I always write using Word then cut and paste to blogger. I know that my life is getting hectic when my current personal writing file is at the bottom of the list of recent documents. Last night, reading and writing got relegated to after 9.30pm. It was 10.30 before I was ready to post. I felt like I was in graduate school again trying to force my eyelids to stay open as I ploughed through Helen Woolcock’s Rights of Passage: Emigration to Australia in the nineteenth century. This isn’t fair to Woolcock, but then I was unfair to the writing of many people in grad school. I remember one political science course whose reading load was two 400 page books per week. I don’t think I finished a single book on the course list and I have always read greedily and rapidly. It was one of my less stellar academic interludes.

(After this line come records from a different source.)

(* ===== verification/LineProto.v ===== *)
(** Writing into a fixed buffer, as the [MarshalTo] methods of
    [server/libs/zerodoc] do, and the key-value lists of the line protocol
    ([marshalKeyValues] of [basic_meter.go]).

    A marshaller runs on a buffer of [cap] bytes whose first bytes, up to
    [offset], are the string [out]; it returns the longer string, or [None] when
    an index is out of range. *)

From S2P Require Import Prelude Strconv.

#[local] Open Scope string_scope.
#[local] Open Scope list_scope.
#[local] Open Scope Z_scope.

Definition slen (s : string) : Z := Z.of_nat (String.length s).

Definition Marshal : Type := Z -> string -> option string.

(** [offset += copy(b[offset:], s)] *)
Definition bput (s : string) : Marshal := fun cap out =>
  Some (out +:+ String.substring 0 (Z.to_nat (cap - slen out)) s).

(** [b[offset] = c; offset++] *)
Definition bputc (c : Ascii.ascii) : Marshal := fun cap out =>
  if slen out <? cap then Some (out +:+ String c "") else None.

Definition bseq (m1 m2 : Marshal) : Marshal := fun cap out => m1 cap out ≫= m2 cap.

Definition bret : Marshal := fun _ out => Some out.

Definition bif (c : bool) (m : Marshal) : Marshal := if c then m else bret.

(** [offset += x.MarshalTo(b[offset:])] *)
Definition bsub (m : Marshal) : Marshal := fun cap out =>
  (fun s => out +:+ s) <$> m (cap - slen out) "".

Notation "m1 ;+ m2" := (bseq m1 m2) (at level 62, right associativity).

(** The last byte before [offset]. *)
Fixpoint last_char (s : string) : option Ascii.ascii :=
  match s with
  | EmptyString => None
  | String c EmptyString => Some c
  | String _ s => last_char s
  end.

(** [offset--] *)
Definition drop_last (s : string) : string := String.substring 0 (String.length s - 1) s.

(** The loop of [marshalKeyValues] from field [i] on. *)
Fixpoint marshalKeyValues_loop (fields : list string) (values : list Z) : Marshal :=
  match fields, values with
  | f :: fields, v :: values =>
      if v =? 0 then marshalKeyValues_loop fields values
      else
        (fun cap out => bif (0 <? slen out) (bputc ","%char) cap out) ;+
        bput f ;+ bput (FormatUint v 10) ;+ bputc "i"%char ;+
        marshalKeyValues_loop fields values
  | _, _ => bret
  end.

(** Fields and values of different lengths panic. *)
Definition marshalKeyValues (fields : list string) (values : list Z) : Marshal := fun cap out =>
  if bool_decide (length fields = length values) then marshalKeyValues_loop fields values cap out
  else None.

(** * Specification *)

(** [m] appends [s] when it fits. *)
Definition appends (m : Marshal) (s : string) : Prop :=
  forall cap out, slen out + slen s <= cap -> m cap out = Some (out +:+ s).

(** The text of the fields whose value is not zero. *)
Definition kv_texts (fields : list string) (values : list Z) : list string :=
  omap (fun fv : string * Z =>
          if fv.2 =? 0 then None else Some (fv.1 +:+ FormatUint fv.2 10 +:+ "i"))
       (zip fields values).

(** Reading a line back: [name=123i] fields separated by commas. *)
Definition parse_kv (s : string) : option (string * Z) :=
  match Split "="%char s with
  | [n; r] => match Split "i"%char r with
              | [d; EmptyString] => (fun v => (n, v)) <$> parse_uint 10 d
              | _ => None
              end
  | _ => None
  end.

Definition parse_line (s : string) : option (list (string * Z)) :=
  match s with EmptyString => Some [] | _ => mapM parse_kv (Split ","%char s) end.

(** A field name of the line protocol: [name=] with a plain name. *)
Definition field_ok (f : string) : bool :=
  match Split "="%char f with
  | [n; EmptyString] => without ","%char n
  | _ => false
  end.

Definition field_name (f : string) : string := default "" (head (Split "="%char f)).

(** The pairs a line should hold. *)
Definition kv_pairs (fields : list string) (values : list Z) : list (string * Z) :=
  omap (fun fv : string * Z => if fv.2 =? 0 then None else Some (field_name fv.1, fv.2))
       (zip fields values).

(** * Lemmas *)

Lemma slen_app a b : slen (a +:+ b) = slen a + slen b.
Proof. unfold slen. rewrite slength_app. lia. Qed.

Lemma slen_nonneg s : 0 <= slen s.
Proof. unfold slen. lia. Qed.

Lemma slen_cons c s : slen (String c s) = 1 + slen s.
Proof. unfold slen. cbn [String.length]. lia. Qed.

Lemma substring_full n s : (String.length s <= n)%nat -> String.substring 0 n s = s.
Proof.
  revert n. induction s as [|c s IH]; intros n Hn; [by destruct n|].
  destruct n as [|n]; cbn in *; [lia|]. by rewrite IH by lia.
Qed.

Lemma substring_app a b : String.substring 0 (String.length a) (a +:+ b) = a.
Proof.
  induction a as [|c a IH]; rewrite ?sapp_cons, ?sapp_nil_l; cbn; [by destruct b|]. by rewrite IH.
Qed.

Lemma drop_last_snoc s c : drop_last (s +:+ String c "") = s.
Proof.
  unfold drop_last. rewrite slength_app. cbn [String.length]. rewrite Nat.add_sub. apply substring_app.
Qed.

Lemma last_char_snoc s c : last_char (s +:+ String c "") = Some c.
Proof.
  induction s as [|d s IH]; [done|]. rewrite sapp_cons. cbn. by destruct (s +:+ String c "") eqn:E; [destruct s|].
Qed.

Lemma appends_bput s : appends (bput s) s.
Proof.
  intros cap out H. unfold bput. rewrite substring_full; [done|]. unfold slen in *. lia.
Qed.

Lemma appends_bputc c : appends (bputc c) (String c "").
Proof.
  intros cap out H. unfold bputc. rewrite slen_cons in H. pose proof (slen_nonneg "").
  by rewrite (proj2 (Z.ltb_lt _ _)) by lia.
Qed.

Lemma appends_bret : appends bret "".
Proof. intros cap out _. unfold bret. by rewrite sapp_nil_r. Qed.

Lemma appends_bseq m1 m2 s1 s2 :
  appends m1 s1 -> appends m2 s2 -> appends (m1 ;+ m2) (s1 +:+ s2).
Proof.
  intros H1 H2 cap out H. unfold bseq. rewrite slen_app in H.
  pose proof (slen_nonneg s2). pose proof (slen_nonneg s1).
  rewrite H1 by lia. cbn. rewrite H2 by (rewrite slen_app; lia). by rewrite sapp_assoc.
Qed.

Lemma appends_then m s k cap out :
  appends m s -> slen out + slen s <= cap -> (m ;+ k) cap out = k cap (out +:+ s).
Proof. intros H Hc. unfold bseq. by rewrite H. Qed.

Lemma appends_bif (c : bool) m s : appends m s -> appends (bif c m) (if c then s else "").
Proof. intros H. destruct c; [done|apply appends_bret]. Qed.

Lemma appends_bsub m s : appends m s -> appends (bsub m) s.
Proof.
  intros H cap out Hc. unfold bsub. rewrite H; [done|]. change (slen "") with 0. lia.
Qed.

(** ** Key-value lists *)

(** Adding texts to what is already there, with commas between them. *)
Definition add_text (out x : string) : string :=
  if bool_decide (out = "") then x else out +:+ "," +:+ x.

Definition add_texts (out : string) (l : list string) : string := foldl add_text out l.

Lemma slen_add_text out x : slen out <= slen (add_text out x).
Proof.
  unfold add_text. case_bool_decide as E; [subst; apply slen_nonneg|].
  rewrite slen_app. pose proof (slen_nonneg ("," +:+ x)). lia.
Qed.

Lemma slen_add_texts out l : slen out <= slen (add_texts out l).
Proof.
  revert out. induction l as [|x l IH]; intros out; [done|]. cbn.
  pose proof (slen_add_text out x). pose proof (IH (add_text out x)). unfold add_texts in *. lia.
Qed.

Lemma kv_texts_cons f v fields values :
  kv_texts (f :: fields) (v :: values)
  = if v =? 0 then kv_texts fields values
    else (f +:+ FormatUint v 10 +:+ "i") :: kv_texts fields values.
Proof. unfold kv_texts. cbn. by destruct (v =? 0). Qed.

Lemma marshalKeyValues_loop_spec fields values cap out :
  slen (add_texts out (kv_texts fields values)) <= cap ->
  marshalKeyValues_loop fields values cap out = Some (add_texts out (kv_texts fields values)).
Proof.
  revert values out. induction fields as [|f fields IH]; intros values out H; [done|].
  destruct values as [|v values]; [done|]. cbn [marshalKeyValues_loop].
  rewrite kv_texts_cons in *. destruct (v =? 0); [by apply IH|].
  set (x := f +:+ FormatUint v 10 +:+ "i") in *. cbn [add_texts foldl] in *.
  assert (slen (add_text out x) <= cap) as Hx
    by (etrans; [apply (slen_add_texts _ (kv_texts fields values))|exact H]).
  assert (slen x = slen f + slen (FormatUint v 10) + 1) as Hlx
    by (subst x; rewrite !slen_app; change (slen "i") with 1; lia).
  pose proof (slen_nonneg f). pose proof (slen_nonneg (FormatUint v 10)).
  set (o := if bool_decide (out = "") then out else out +:+ ",").
  assert (add_text out x = o +:+ x) as Hadd.
  { unfold add_text, o. case_bool_decide; [by subst|]. by rewrite sapp_assoc. }
  assert (bif (0 <? slen out) (bputc ","%char) cap out = Some o) as Ho.
  { rewrite Hadd, slen_app in Hx. unfold o in *. clear Hadd o.
    destruct out as [|c out]; [done|]. rewrite bool_decide_eq_false_2 in * by done.
    rewrite slen_app in Hx. rewrite slen_cons in *. pose proof (slen_nonneg out).
    rewrite (proj2 (Z.ltb_lt _ _)) by lia. apply appends_bputc.
    rewrite slen_cons. change (slen ",") with 1 in *. change (slen (String "," "")) with 1. lia. }
  unfold bseq at 1. rewrite Ho. cbn [mbind option_bind].
  rewrite Hadd, slen_app in Hx.
  rewrite (appends_then _ f) by (apply appends_bput || lia).
  rewrite (appends_then _ (FormatUint v 10)) by (apply appends_bput || (rewrite slen_app; lia)).
  rewrite (appends_then _ "i") by (apply appends_bputc || (rewrite !slen_app; change (slen "i") with 1; lia)).
  rewrite <- !sapp_assoc. fold x. rewrite <- Hadd. by apply IH.
Qed.

(** On a buffer of its own. *)
Lemma marshalKeyValues_spec fields values cap :
  length fields = length values ->
  slen (add_texts "" (kv_texts fields values)) <= cap ->
  marshalKeyValues fields values cap "" = Some (add_texts "" (kv_texts fields values)).
Proof.
  intros Hl H. unfold marshalKeyValues. rewrite bool_decide_eq_true_2 by done.
  by apply marshalKeyValues_loop_spec.
Qed.

(** *** Joining *)

Lemma add_texts_nonempty out l :
  out <> "" -> add_texts out l = out +:+ match l with [] => "" | _ => "," +:+ Join l "," end.
Proof.
  revert out. induction l as [|x l IH]; intros out Ho; [by rewrite sapp_nil_r|].
  cbn [add_texts foldl]. fold (add_texts (add_text out x) l).
  unfold add_text at 1. rewrite bool_decide_eq_false_2 by done.
  rewrite IH by (destruct out; done). destruct l as [|y l].
  - by rewrite sapp_nil_r.
  - change (Join (x :: y :: l) ",") with (x +:+ "," +:+ Join (y :: l) ",").
    by rewrite <- !sapp_assoc.
Qed.

Lemma add_texts_Join l : Forall (fun s => s <> "") l -> add_texts "" l = Join l ",".
Proof.
  intros H. destruct H as [|x l Hx Hl]; [done|]. cbn [add_texts foldl].
  fold (add_texts (add_text "" x) l). unfold add_text. rewrite bool_decide_eq_true_2 by done.
  rewrite add_texts_nonempty by done. destruct l; [by rewrite sapp_nil_r|done].
Qed.

Lemma kv_texts_nonempty fields values : Forall (fun s => s <> "") (kv_texts fields values).
Proof.
  revert values. induction fields as [|f fields IH]; intros [|v values]; try constructor.
  rewrite kv_texts_cons. destruct (v =? 0); [done|]. constructor; [|done].
  intros E%(f_equal String.length). rewrite !slength_app in E. cbn in E. lia.
Qed.

Lemma Join_app l k sep :
  l <> [] -> k <> [] -> Join (l ++ k) sep = Join l sep +:+ sep +:+ Join k sep.
Proof.
  intros Hl Hk. induction l as [|x l IH]; [done|]. destruct l as [|y l].
  - destruct k; [done|]. done.
  - change (Join ((x :: y :: l) ++ k) sep) with (x +:+ sep +:+ Join ((y :: l) ++ k) sep).
    rewrite IH by done. change (Join (x :: y :: l) sep) with (x +:+ sep +:+ Join (y :: l) sep).
    by rewrite <- !sapp_assoc.
Qed.

Lemma Join_last c l sep :
  l <> [] -> Forall (fun s => last_char s = Some c) l -> last_char (Join l sep) = Some c.
Proof.
  intros Hl H. induction H as [|x l Hx Hf IH]; [done|]. destruct l as [|y l]; [done|].
  change (Join (x :: y :: l) sep) with (x +:+ sep +:+ Join (y :: l) sep).
  assert (forall a b d, last_char b = Some d -> last_char (a +:+ b) = Some d) as Happ.
  { clear. intros a b d Hb. induction a as [|e a IHa]; [done|]. rewrite sapp_cons. cbn.
    destruct (a +:+ b) eqn:E; [by destruct a; destruct b|done]. }
  by apply Happ, Happ, IH.
Qed.

Lemma kv_texts_last fields values :
  Forall (fun s => last_char s = Some "i"%char) (kv_texts fields values).
Proof.
  revert values. induction fields as [|f fields IH]; intros [|v values]; try constructor.
  rewrite kv_texts_cons. destruct (v =? 0); [done|]. constructor; [|done].
  rewrite sapp_assoc. apply last_char_snoc.
Qed.

(** *** Reading back *)

Lemma parse_kv_text f v :
  field_ok f = true -> is_u 64 v ->
  parse_kv (f +:+ FormatUint v 10 +:+ "i") = Some (field_name f, v) /\
  without ","%char (f +:+ FormatUint v 10 +:+ "i") = true.
Proof.
  unfold field_ok, field_name. intros Hf Hv.
  destruct (Split "="%char f) as [|n [|[|] [|]]] eqn:E; try done. cbn [head default].
  assert (f = n +:+ "=" /\ without "="%char n = true) as [-> Hn].
  { clear Hf. revert n E. induction f as [|c f IH]; intros n E; [done|]. cbn in E.
    case_bool_decide as Hc.
    - subst c. injection E as <- E. split; [|done]. destruct f as [|c f]; [done|]. cbn in E.
      case_bool_decide; [injection E as E; by apply Split_ne in E|]. by destruct (Split "="%char f).
    - destruct (Split "="%char f) as [|m l] eqn:Ef; [done|]. injection E as <- ->.
      destruct (IH m eq_refl) as [-> Hm]. split; [done|]. unfold without. cbn.
      rewrite bool_decide_eq_false_2 by done. done. }
  split.
  - unfold parse_kv. rewrite <- !sapp_assoc.
    change ("=" +:+ FormatUint v 10 +:+ "i") with (String "=" (FormatUint v 10 +:+ "i")).
    rewrite Split_app by done.
    rewrite (Split_without "="%char) by (rewrite without_app, FormatUint_without by (lia || done); done).
    change "i" with (String "i" ""). rewrite Split_app by (apply FormatUint_without; [lia|done]).
    cbn [Split]. by rewrite parse_FormatUint by (lia || done).
  - rewrite !without_app, Hf, FormatUint_without by (lia || done). done.
Qed.

Lemma parse_kv_texts fields values :
  forallb field_ok fields = true -> Forall (is_u 64) values ->
  mapM parse_kv (kv_texts fields values) = Some (kv_pairs fields values) /\
  Forall (fun s => without ","%char s = true) (kv_texts fields values).
Proof.
  revert values. induction fields as [|f fields IH]; intros values Hf Hv; [done|].
  destruct Hv as [|v values Hv Hvs]; [done|]. cbn in Hf. apply andb_prop in Hf as [Hf Hfs].
  destruct (IH values Hfs Hvs) as [IH1 IH2]. rewrite kv_texts_cons.
  unfold kv_pairs in *. cbn [zip_with omap list_omap fst snd]. destruct (v =? 0); [done|].
  destruct (parse_kv_text f v Hf Hv) as [H1 H2]. split; [|by constructor].
  cbn [mapM]. by rewrite H1, IH1.
Qed.

(** A joined list of texts is read back. *)
Lemma parse_line_Join l ps :
  Forall (fun s => s <> "") l -> mapM parse_kv l = Some ps ->
  Forall (fun s => without ","%char s = true) l -> parse_line (Join l ",") = Some ps.
Proof.
  intros Hn Hp Hw. unfold parse_line. destruct l as [|x l]; [exact Hp|].
  destruct (Join (x :: l) ",") eqn:E.
  - exfalso. inversion Hn as [|? ? Hx]. subst. destruct l; [done|].
    change (Join (x :: s :: l) ",") with (x +:+ "," +:+ Join (s :: l) ",") in E. by destruct x.
  - rewrite <- E. change "," with (String "," ""). by rewrite Split_Join.
Qed.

I really don’t want to be unfair to Woolcock because her book is fantastic. I’ve only read the preface and one chapter and I am hooked. She gives a great overview of government policies and their impact on the everyday realities of migration. Basically her argument is that the government of Queensland wanted a particular kind of migrant – healthy, hard-working, good breeders – and was willing to implement policies that would ensure this. Whether this meant careful selection or strict rules about shipboard life or land grants, they were willing to do this. Of course, it wasn’t always successful, but her conclusion is that overall, government policies had largely the intended result.
My goal is to consume the rest of her book more fairly. Now I have to work out how to do this.